▶ [Exercise details]
Write out again, please, the records below from the first line to the line holding "pose proof (po_range", inclusive, and nothing else.

▶ [Source records]
== == ==

Lemma wp_dir_register v T dp k (Q : FRESULT * DIR -> vol D -> Prop) :
  wf v -> vol_geo (fs v) -> table_ok v (sclust dp) T -> first_free (entries v T) = Some k ->
  (11 <= length (fn dp))%nat -> Forall is_byte (fn dp) ->
  (forall v' dp', entry_upd v v' T (Z.of_nat k) (new_entry (fn dp)) -> same_dir dp dp' ->
     positioned (fs v) T dp' (Z.of_nat k) -> at_sector v' (tbl_sector (fs v) T (Z.of_nat k)) -> Q (FR_OK, dp') v') ->
  wp (dir_register dp) Q v.
Proof.
  intros W VG TO Hff Hn Hb HQ. pose proof (vg_fat _ VG) as FG.
  unfold dir_register. wp_step. apply (wp_dir_alloc v T dp); [done..|right; congruence|].
  intros [res dp1] v1 W1 V1 A1 Sd1 HP. rewrite Hff in HP. cbn in HP. destruct HP as [-> PO]. cbn [snd] in Sd1.
  change (is_ok FR_OK) with true. cbv iota.
  pose proof (po_range _ _ _ _ PO) as Hk. pose proof Sd1 as (D1 & D2 & _).
  wp_step. apply (wp_move_entry v1 dp1 T (Z.of_nat k)); [done| |by apply (same_view_positioned v)|].
  { rewrite D1. by apply (table_view v). }
  intros v2 W2 V2 A2 At Ew. change (is_ok FR_OK) with true. unfold when.
  do 2 wp_step. apply wp_upd_win. wp_step. apply wp_upd_win. apply wp_setfs, wp_ret. cbn [fs disk].
  rewrite (po_dir _ _ _ _ PO), D2. cbn [default].
  destruct (geo_tbl _ _ T (proj1 V1)) as (F1 & _ & F3). rewrite F1 in At, Ew.
  assert (same_view v v2 /\ same_alloc (fs v) (fs v2)) as [V02 A02]
    by (split; [by transitivity v1|by transitivity (fs v1)]).
  destruct (geo_tbl _ _ T (proj1 V02)) as (E1 & _ & E3).
  pose proof (Z.mod_pos_bound (Z.of_nat k) 16 ltac:(lia)) as Bk.
  set (off := Z.of_nat k mod 16 * 32) in *.
  change (Q (FR_OK, dp1) (poke (fun w => mem_cpy off (fn dp) 11 (mem_set off 0 SZ_DIRE w)) v2)).
  assert (poke (fun w => mem_cpy off (fn dp) 11 (mem_set off 0 SZ_DIRE w)) v2 =
          poke (fun w => splice w (Z.to_nat off) (new_entry (fn dp))) v2) as ->.
  { unfold poke. rewrite register_bytes; [done|apply W2|unfold off; lia|done]. }
  assert (entry_upd v2 (poke (fun w => splice w (Z.to_nat off) (new_entry (fn dp))) v2) T (Z.of_nat k) (new_entry (fn dp))) as U.
  { apply (poke_entry v2 (sclust dp)); [done|by eapply geo_vol_geo; [apply V02|]|by apply (table_view v)|lia|by rewrite E1| |].
    - unfold new_entry. rewrite length_app, length_take, length_replicate. lia.
    - unfold new_entry. apply Forall_app. split; [by apply Forall_take|by apply Forall_replicate]. }
  apply HQ; [|done|done|].
  - by eapply entry_upd_view.
  - destruct At as [T1 T2 T3 T4 T5]. pose proof (lsec_dirty (poke (fun w => splice w (Z.to_nat off) (new_entry (fn dp))) v2)) as Ld.
    constructor; try done. rewrite <- T1. symmetry. by apply Ld.
Qed.

Lemma wp_dir_remove v T dp (Q : FRESULT * DIR -> vol D -> Prop) :
  wf v -> vol_geo (fs v) -> table_ok v (sclust dp) T -> 0 <= index dp < tbl_size (fs v) T ->
  (forall v' dp', entry_upd v v' T (index dp) deleted_entry -> same_dir dp dp' -> Q (FR_OK, dp') v') ->
  wp (dir_remove dp) Q v.
Proof.
  intros W VG TO Hk HQ. pose proof (vg_fat _ VG) as FG. set (k := index dp) in *.
  unfold dir_remove. wp_step. apply (wp_dir_sdi v dp k T); [done..|].
  intros v1 dp1 W1 V1 A1 PO D1 D2 D3 D4 D5. change (is_ok FR_OK) with true. cbv iota.
  wp_step. apply (wp_move_entry v1 dp1 T k); [done| |by apply (same_view_positioned v)|].
  { rewrite D1. by apply (table_view v). }
  intros v2 W2 V2 A2 At Ew. change (is_ok FR_OK) with true. unfold when.
  do 2 wp_step. apply wp_upd_win. wp_step. apply wp_upd_win. apply wp_setfs, wp_ret. cbn [fs disk].
  rewrite (po_dir _ _ _ _ PO). cbn [default].
  destruct (geo_tbl _ _ T (proj1 V1)) as (F1 & _ & F3). rewrite F1 in At, Ew.
  assert (same_view v v2 /\ same_alloc (fs v) (fs v2)) as [V02 A02]
    by (split; [by transitivity v1|by transitivity (fs v1)]).
  destruct (geo_tbl _ _ T (proj1 V02)) as (E1 & _ & E3).
  pose proof (Z.mod_pos_bound k 16 ltac:(lia)) as Bk. set (off := k mod 16 * 32) in *.
  change (Q (FR_OK, dp1) (poke (fun w => setb (mem_set off 0 SZ_DIRE w) off DDEM) v2)).
  assert (poke (fun w => setb (mem_set off 0 SZ_DIRE w) off DDEM) v2 =
          poke (fun w => splice w (Z.to_nat off) deleted_entry) v2) as ->.
  { unfold poke. rewrite remove_bytes; [done|apply W2|unfold off; lia..]. }
  apply HQ; [|done]. apply (entry_upd_view v v2 _ (sclust dp)); [done..|].
  apply (poke_entry v2 (sclust dp)); [done|by eapply geo_vol_geo; [apply V02|]|by apply (table_view v)|lia|by rewrite E1|done|].
  constructor; [done|by apply Forall_replicate].
Qed.

(** Lookup in an updated table. *)
Lemma find_after_register name es k e :
  first_free es = Some k -> find_entry name es = None -> getb e 0 <> 0 -> names name e = true ->
  find_entry name (<[k := e]> es) = Some k.
Proof.
  revert k. induction es as [|x es IH]; intros k Hf Hn H0 He; [done|]. cbn [first_free find_entry] in *.
  unfold free_entry in Hf. change DIR_Name with 0 in *. destruct k as [|k].
  - cbn. change DIR_Name with 0. rewrite (proj2 (Z.eqb_neq _ _) H0), He. done.
  - destruct (Z.eqb_spec (getb x 0) DDEM); cbn [orb] in Hf; [done|].
    destruct (Z.eqb_spec (getb x 0) 0); [done|]. cbn [insert list_insert find_entry].
    change DIR_Name with 0. rewrite (proj2 (Z.eqb_neq (getb x 0) 0)) by done.
    destruct (names name x); [done|]. destruct (first_free es) as [k'|]; [|done]. cbn in Hf. injection Hf as ->.
    destruct (find_entry name es); [done|]. change (list_insert k e es) with (<[k := e]> es). by rewrite IH.
Qed.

== == ==

▶ [Output for this task]
Lemma wp_dir_register v T dp k (Q : FRESULT * DIR -> vol D -> Prop) :
  wf v -> vol_geo (fs v) -> table_ok v (sclust dp) T -> first_free (entries v T) = Some k ->
  (11 <= length (fn dp))%nat -> Forall is_byte (fn dp) ->
  (forall v' dp', entry_upd v v' T (Z.of_nat k) (new_entry (fn dp)) -> same_dir dp dp' ->
     positioned (fs v) T dp' (Z.of_nat k) -> at_sector v' (tbl_sector (fs v) T (Z.of_nat k)) -> Q (FR_OK, dp') v') ->
  wp (dir_register dp) Q v.
Proof.
  intros W VG TO Hff Hn Hb HQ. pose proof (vg_fat _ VG) as FG.
  unfold dir_register. wp_step. apply (wp_dir_alloc v T dp); [done..|right; congruence|].
  intros [res dp1] v1 W1 V1 A1 Sd1 HP. rewrite Hff in HP. cbn in HP. destruct HP as [-> PO]. cbn [snd] in Sd1.
  change (is_ok FR_OK) with true. cbv iota.
  pose proof (po_range _ _ _ _ PO) as Hk. pose proof Sd1 as (D1 & D2 & _).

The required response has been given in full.